■ Problem to work on
What is needed here is an exact repetition of the records below, beginning at the line that has "- Python numbers" and stopping after the line that has "and products of".

====== Dataset ======

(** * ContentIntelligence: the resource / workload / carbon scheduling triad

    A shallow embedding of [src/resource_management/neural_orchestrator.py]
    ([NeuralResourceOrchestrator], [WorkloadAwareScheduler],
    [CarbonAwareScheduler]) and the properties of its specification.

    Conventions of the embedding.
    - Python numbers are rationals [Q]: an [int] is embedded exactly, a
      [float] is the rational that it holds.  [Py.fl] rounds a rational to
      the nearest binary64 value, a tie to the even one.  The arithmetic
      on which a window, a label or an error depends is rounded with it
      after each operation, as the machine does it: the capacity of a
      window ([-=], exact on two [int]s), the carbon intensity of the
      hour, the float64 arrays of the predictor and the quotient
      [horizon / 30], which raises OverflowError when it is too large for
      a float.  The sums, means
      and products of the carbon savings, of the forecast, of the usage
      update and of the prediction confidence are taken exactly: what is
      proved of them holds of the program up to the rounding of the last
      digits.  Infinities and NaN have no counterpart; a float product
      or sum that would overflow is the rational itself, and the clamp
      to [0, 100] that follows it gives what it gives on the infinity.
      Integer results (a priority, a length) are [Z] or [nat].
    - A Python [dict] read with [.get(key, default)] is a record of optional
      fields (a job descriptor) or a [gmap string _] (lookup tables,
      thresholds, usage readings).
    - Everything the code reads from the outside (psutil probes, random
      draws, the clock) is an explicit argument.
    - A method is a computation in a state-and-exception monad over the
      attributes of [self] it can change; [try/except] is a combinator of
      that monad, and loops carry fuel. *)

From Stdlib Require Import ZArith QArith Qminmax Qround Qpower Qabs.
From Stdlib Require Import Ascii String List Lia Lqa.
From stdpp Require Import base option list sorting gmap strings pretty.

======

■ Solution to this exercise
    - Python numbers are rationals [Q]: an [int] is embedded exactly, a
      [float] is the rational that it holds.  [Py.fl] rounds a rational to
      the nearest binary64 value, a tie to the even one.  The arithmetic
      on which a window, a label or an error depends is rounded with it
      after each operation, as the machine does it: the capacity of a
      window ([-=], exact on two [int]s), the carbon intensity of the
      hour, the float64 arrays of the predictor and the quotient
      [horizon / 30], which raises OverflowError when it is too large for
      a float.  The sums, means
      and products of the carbon savings, of the forecast, of the usage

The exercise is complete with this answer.